::: MATERIALS PROVIDED

(* ===== verification/AxfrSamples.v ===== *)
(** Transfers of concrete zones (Axfr.v): a small zone, and a zone with a record
    that no message of a transfer has room for. *)

From S2P Require Import Prelude Buffer Dname DnameProofs Dns Packet Contents Namedb NamedbProofs NamedbTable Edns Tsig TsigProofs Query QueryProofs QueryRecords QueryRRset QuerySamples Acl Respond Axfr AxfrProofs AxfrStream.

(** * A small zone: "c." with its SOA record, two mail exchangers and the
    addresses of "a.b.c." *)
Definition small_soa : rr :=
  mkrr 2 [Atom_domain 4; Atom_domain 2; Atom_data [0; 0; 0; 1]; Atom_data [0; 0; 0; 2]; Atom_data [0; 0; 0; 3];
          Atom_data [0; 0; 0; 4]; Atom_data [0; 0; 0; 5]] 3600 TYPE_SOA CLASS_IN.
Definition small_a (x : Z) : rr := mkrr 4 [Atom_data [10; 0; 0; x]] 3600 TYPE_A CLASS_IN.
Definition small_domain (n : Z) : domain :=
  mkdomain true (of_labels (mini_nm n)) (if n =? 1 then None else Some (n - 1)) n
    (if n =? 2 then [1; 2] else if n =? 4 then [3] else []) n 0 true (n =? 2).
Definition small_zone : zone := mkzone (Some 2) (Some 1) None None false true false.
Definition small_db_of (addresses : list rr) : namedb :=
  mkdb (list_to_map ((fun n => (n, small_domain n)) <$> [1; 2; 3; 4]))
       {[1 := mkrrset 1 [small_soa]; 2 := mkrrset 1 [mini_rr; mini_rr2]; 3 := mkrrset 1 addresses]}
       {[1 := small_zone]} ((fun n => (mini_nm n, n)) <$> [1; 2; 3; 4]) [1; 2; 3; 4] [(mini_nm 2, 1)].
Definition small_db : namedb := small_db_of [small_a 1; small_a 2].

Definition small_nsd : nsd :=
  mknsd 0 0 [] [] false 4096 4096 (edns_init_data 4096) (edns_init_data 4096) [] true
    tsig_init false false.

(** The query for the transfer: the header, and the question. *)
Definition small_query : query :=
  mkquery (mksockaddr false [127; 0; 0; 1] 53) 65535 0 edns_init_record
    (tsig_init_record sample_tsig None None) false false false true
    (mkbuffer 19 65536 65536
       ([0; 77; 128; 0; 0; 1; 0; 0; 0; 0; 0; 0] ++ [1; 99; 0] ++ [0; 252; 0; 1] ++ replicate (Z.to_nat 65517) 0) false)
    (Some (of_labels (mini_nm 2))) TYPE_AXFR CLASS_IN None None None 0 0 [] (replicate 8 0) 8 0
    false None None None 0 None.

Lemma small_at a n : n ∈ [1; 2; 3; 4] -> domain_at (small_db_of a) n = Ok (small_domain n).
Proof. intros Hn. each Hn ltac:(by vm_compute). Qed.

Lemma small_numbered a : numbered (small_db_of a) mini_nm.
Proof.
  intros p d Hd. unfold domain_at, points_to in Hd. destruct (domains (small_db_of a) !! p) as [d'|] eqn:E; [|done].
  injection Hd as <-. unfold small_db_of in E. cbn [domains] in E. apply elem_of_list_to_map_2 in E.
  apply list_elem_of_fmap in E as (n & [= -> ->] & Hn). cbn [number domain_dname small_domain].
  split; [|done]. apply (bool_decide_unpack _). each Hn ltac:(by vm_compute).
Qed.

Lemma small_rooted a n : n ∈ [1; 2; 3; 4] -> rooted (small_db_of a) mini_nm (replicate 8 0) n.
Proof.
  assert (H1 : rooted (small_db_of a) mini_nm (replicate 8 0) 1).
  { eapply rooted_root; [by apply small_at; left|done|done]. }
  assert (Hstep : forall n, n ∈ [2; 3; 4] -> rooted (small_db_of a) mini_nm (replicate 8 0) (n - 1) ->
    rooted (small_db_of a) mini_nm (replicate 8 0) n).
  { intros m Hm He. eapply rooted_step with (l := hd [] (mini_nm m));
      [apply small_at; set_solver| |apply (bool_decide_unpack _)|apply small_at| |exact He];
      each Hm ltac:(first [done|by vm_compute|listed]). }
  assert (H2 : rooted (small_db_of a) mini_nm (replicate 8 0) 2) by (apply Hstep; [listed|exact H1]).
  assert (H3 : rooted (small_db_of a) mini_nm (replicate 8 0) 3) by (apply Hstep; [listed|exact H2]).
  assert (H4 : rooted (small_db_of a) mini_nm (replicate 8 0) 4) by (apply Hstep; [listed|exact H3]).
  intros Hn. each Hn ltac:(done).
Qed.

(** The length of a record without compression, computed. *)
Ltac small_rr_ok :=
  eexists; split;
  [ eexists; eexists; split_and!;
    [apply small_at; listed|apply rooted_encodable, small_rooted; listed| |reflexivity];
    repeat first
      [ apply rdata_ok_nil
      | eapply rdata_ok_data; [by vm_compute|done|done|by repeat constructor|]
      | eapply rdata_ok_compressed; [by vm_compute|apply small_at; listed|apply rooted_encodable, small_rooted; listed|] ]
  | by apply (bool_decide_unpack _); vm_compute ].

Lemma small_sendable : Forall (sendable small_db mini_nm (replicate 8 0) 0 16383)
  [(2, mini_rr); (2, mini_rr2); (4, small_a 1); (4, small_a 2); (2, small_soa)].
Proof. repeat constructor; small_rr_ok. Qed.

Lemma small_chain : zone_chain small_db 2 (Some 2) [2; 3; 4].
Proof.
  assert (Hsets : forall n, n ∈ [2; 3; 4] -> sets_ok small_db (domain_rrsets (small_domain n))).
  { intros n Hn. each Hn ltac:(split; [apply (bool_decide_unpack _); by vm_compute|
      repeat constructor; (eexists; split; [by vm_compute|done])]). }
  eapply chain_in; [by vm_compute|by apply small_at; listed|apply Hsets; listed|].
  eapply chain_in; [by vm_compute|by apply small_at; listed|apply Hsets; listed|].
  eapply chain_in; [by vm_compute|by apply small_at; listed|apply Hsets; listed|].
  change (zone_chain small_db 2 None []). constructor.
Qed.

Lemma small_packet_ok : buffer_ok (packet small_query).
Proof.
  split; cbn [packet small_query _position _limit _capacity _data]; [lia|lia| | |lia].
  - unfold zlength. rewrite !length_app, length_replicate. cbn [length]. lia.
  - repeat (apply Forall_app; split); try (by apply Forall_replicate); repeat constructor; done.
Qed.

Lemma small_asked : asked small_db mini_nm 1 2 small_soa (replicate 8 0) 0 16383 small_query
  (of_labels (mini_nm 2)) 2 (mini_nm 2).
Proof.
  split.
  - by split.
  - reflexivity.
  - by vm_compute.
  - by vm_compute.
  - by split.
  - reflexivity.
  - cbn [reserved_space small_query]. lia.
  - split; [exact small_packet_ok|]. cbn [packet small_query _limit]. lia.
  - split_and!; [apply (bool_decide_unpack _); by vm_compute| |].
    + split; [by unfold QHEADERSZ|]. cbn [packet small_query _data]. 
      change (drop (Z.to_nat QHEADERSZ) _) with (wire (mini_nm 2) ++ [0; 252; 0; 1] ++ replicate (Z.to_nat 65517) 0).
      by apply prefix_app_r.
    + cbn [packet small_query _position]. apply (bool_decide_unpack _). by vm_compute.
  - exists (small_domain 2). split; [apply small_at; listed|done].
  - apply small_rooted. listed.
  - small_rr_ok.
Qed.

Lemma zero_table i : zget (replicate 8 0) i = 0.
Proof.
  unfold zget. destruct (replicate 8 0 !! Z.to_nat i) as [x|] eqn:E; [by apply lookup_replicate in E as [-> _]|done].
Qed.

Lemma axfr_complete_witness :
  completes small_db mini_nm small_nsd 0 19 6 small_query
    [(2, small_soa); (2, mini_rr); (2, mini_rr2); (4, small_a 1); (4, small_a 2); (2, small_soa)].
Proof.
  exact (axfr_complete small_db mini_nm (small_numbered _) small_nsd 1 2 1 small_zone (mkrrset 1 [small_soa])
    small_soa (replicate 8 0) 0 16383 [2; 3; 4] small_query (of_labels (mini_nm 2)) 2 (mini_nm 2)
    ltac:(split; by vm_compute)
    ltac:(split; [by unfold AXFR_MAX_MESSAGE_LEN, MAX_COMPRESSION_OFFSET|lia|
exact zero_table])
    small_asked small_chain
    (proj1 (proj1 (Forall_app _ [_; _; _; _] [_]) small_sendable))
    (Forall_inv (proj2 (proj1 (Forall_app _ [_; _; _; _] [_]) small_sendable)))).
Defined.

(** * A record without room *)

(** 64 character strings of 255 bytes: a message of a transfer ends before
    offset 16383. *)
Definition big_bytes : list Z := mjoin (replicate 64 (255 :: replicate (Z.to_nat 255) 120)).
Definition big_txt : rr := mkrr 4 [Atom_data big_bytes] 3600 TYPE_TXT CLASS_IN.
Definition big_db : namedb := small_db_of [big_txt].


(** The transfer when that record is the next to send. *)
Definition big_query : query :=
  set_maxlen 16383 (set_axfr_zone (Some 1) (set_axfr_current_domain (Some 4) (set_axfr_current_rrset (Some 3)
    (set_packet (mkbuffer 0 65536 65536 (_data (packet small_query)) false) small_query)))).

Lemma big_data : data_bytes big_txt = 16384.
Proof. by vm_compute. Qed.

Lemma big_bytes_ok : Forall byte big_bytes.
Proof. by apply Forall_join, Forall_replicate, Forall_cons; split; [|apply Forall_replicate]. Qed.

Lemma big_writable : Forall (writable big_db mini_nm (replicate 8 0) 16383) [(4, big_txt); (2, small_soa)].
Proof.
  constructor; [|constructor; [small_rr_ok|constructor]].
  eexists. split.
  - exists (small_domain 4). eexists. split_and!; [apply small_at; listed|apply rooted_encodable, small_rooted; listed| |reflexivity].
    eapply rdata_ok_data; [by vm_compute|done|done|exact big_bytes_ok|constructor].
  - apply (bool_decide_unpack _). by vm_compute.
Qed.

Lemma big_transfer : transfer big_db 1 2 small_zone (replicate 8 0) 16383 [(4, big_txt)] big_query.
Proof.
  split; try reflexivity.
  exists [4]. split.
  - eapply chain_in; [by vm_compute|apply small_at; listed| |change (zone_chain big_db 2 None []); constructor].
    split; [apply (bool_decide_unpack _); by vm_compute|]. repeat constructor. eexists. split; [reflexivity|done].
  - exists (small_domain 4), [(4, big_txt)]. split_and!; [apply small_at; listed|done|].
    right. exists 3. split; [done|]. exists [], [3]. split_and!; [done|done|].
    exists (mkrrset 1 [big_txt]). split_and!; [reflexivity|done|done|reflexivity].
Qed.

Lemma big_cleared : cleared (packet big_query).
Proof.
  split; [|split_and!; [reflexivity|reflexivity|]].
  - apply (buffer_ok_set_pos 0 (packet small_query) small_packet_ok). cbn [packet small_query _limit]. lia.
  - change (65536 <= 65536). lia.
Qed.

Lemma axfr_stuck_witness : exists q1,
  query_axfr big_db small_nsd big_query = Ok (QUERY_IN_AXFR, q1) /\ message big_db mini_nm QHEADERSZ [] q1 /\
  transfer big_db 1 2 small_zone (replicate 8 0) 16383 [(4, big_txt)] q1.
Proof.
  exact (axfr_stuck big_db mini_nm (small_numbered _) small_nsd 1 2 1 small_zone (mkrrset 1 [small_soa]) small_soa
    (replicate 8 0) 0 16383 (4, big_txt) [] big_query 0 big_query
    ltac:(split; reflexivity)
    ltac:(split; [by unfold AXFR_MAX_MESSAGE_LEN, MAX_COMPRESSION_OFFSET|lia|exact zero_table])
    big_transfer
    big_cleared
    ltac:(split; [done|reflexivity]) ltac:(done)
    (proj1 (proj1 (Forall_app _ [_] [_]) big_writable)) (Forall_inv (proj2 (proj1 (Forall_app _ [_] [_]) big_writable)))
    ltac:(unfold refused; cbn [snd]; rewrite big_data; done)
    (rounds_none _ _ _ _)).
Defined.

::::::

_YOUR ASSIGNMENT_. Write out only those lines of the entries that lie between the line containing "Lemma big_bytes_ok : Forall byte big_bytes." and the last line, inclusive, reproducing them exactly.

_SOLUTION FOR THIS TASK_.
Lemma big_bytes_ok : Forall byte big_bytes.
Proof. by apply Forall_join, Forall_replicate, Forall_cons; split; [|apply Forall_replicate]. Qed.

Lemma big_writable : Forall (writable big_db mini_nm (replicate 8 0) 16383) [(4, big_txt); (2, small_soa)].
Proof.
  constructor; [|constructor; [small_rr_ok|constructor]].
  eexists. split.
  - exists (small_domain 4). eexists. split_and!; [apply small_at; listed|apply rooted_encodable, small_rooted; listed| |reflexivity].
    eapply rdata_ok_data; [by vm_compute|done|done|exact big_bytes_ok|constructor].
  - apply (bool_decide_unpack _). by vm_compute.
Qed.

Lemma big_transfer : transfer big_db 1 2 small_zone (replicate 8 0) 16383 [(4, big_txt)] big_query.
Proof.
  split; try reflexivity.
  exists [4]. split.
  - eapply chain_in; [by vm_compute|apply small_at; listed| |change (zone_chain big_db 2 None []); constructor].
    split; [apply (bool_decide_unpack _); by vm_compute|]. repeat constructor. eexists. split; [reflexivity|done].
  - exists (small_domain 4), [(4, big_txt)]. split_and!; [apply small_at; listed|done|].
    right. exists 3. split; [done|]. exists [], [3]. split_and!; [done|done|].
    exists (mkrrset 1 [big_txt]). split_and!; [reflexivity|done|done|reflexivity].
Qed.

Lemma big_cleared : cleared (packet big_query).
Proof.
  split; [|split_and!; [reflexivity|reflexivity|]].
  - apply (buffer_ok_set_pos 0 (packet small_query) small_packet_ok). cbn [packet small_query _limit]. lia.
  - change (65536 <= 65536). lia.
Qed.

Lemma axfr_stuck_witness : exists q1,
  query_axfr big_db small_nsd big_query = Ok (QUERY_IN_AXFR, q1) /\ message big_db mini_nm QHEADERSZ [] q1 /\
  transfer big_db 1 2 small_zone (replicate 8 0) 16383 [(4, big_txt)] q1.
Proof.
  exact (axfr_stuck big_db mini_nm (small_numbered _) small_nsd 1 2 1 small_zone (mkrrset 1 [small_soa]) small_soa
    (replicate 8 0) 0 16383 (4, big_txt) [] big_query 0 big_query
    ltac:(split; reflexivity)
    ltac:(split; [by unfold AXFR_MAX_MESSAGE_LEN, MAX_COMPRESSION_OFFSET|lia|exact zero_table])
    big_transfer
    big_cleared
    ltac:(split; [done|reflexivity]) ltac:(done)
    (proj1 (proj1 (Forall_app _ [_] [_]) big_writable)) (Forall_inv (proj2 (proj1 (Forall_app _ [_] [_]) big_writable)))
    ltac:(unfold refused; cbn [snd]; rewrite big_data; done)
    (rounds_none _ _ _ _)).
Defined.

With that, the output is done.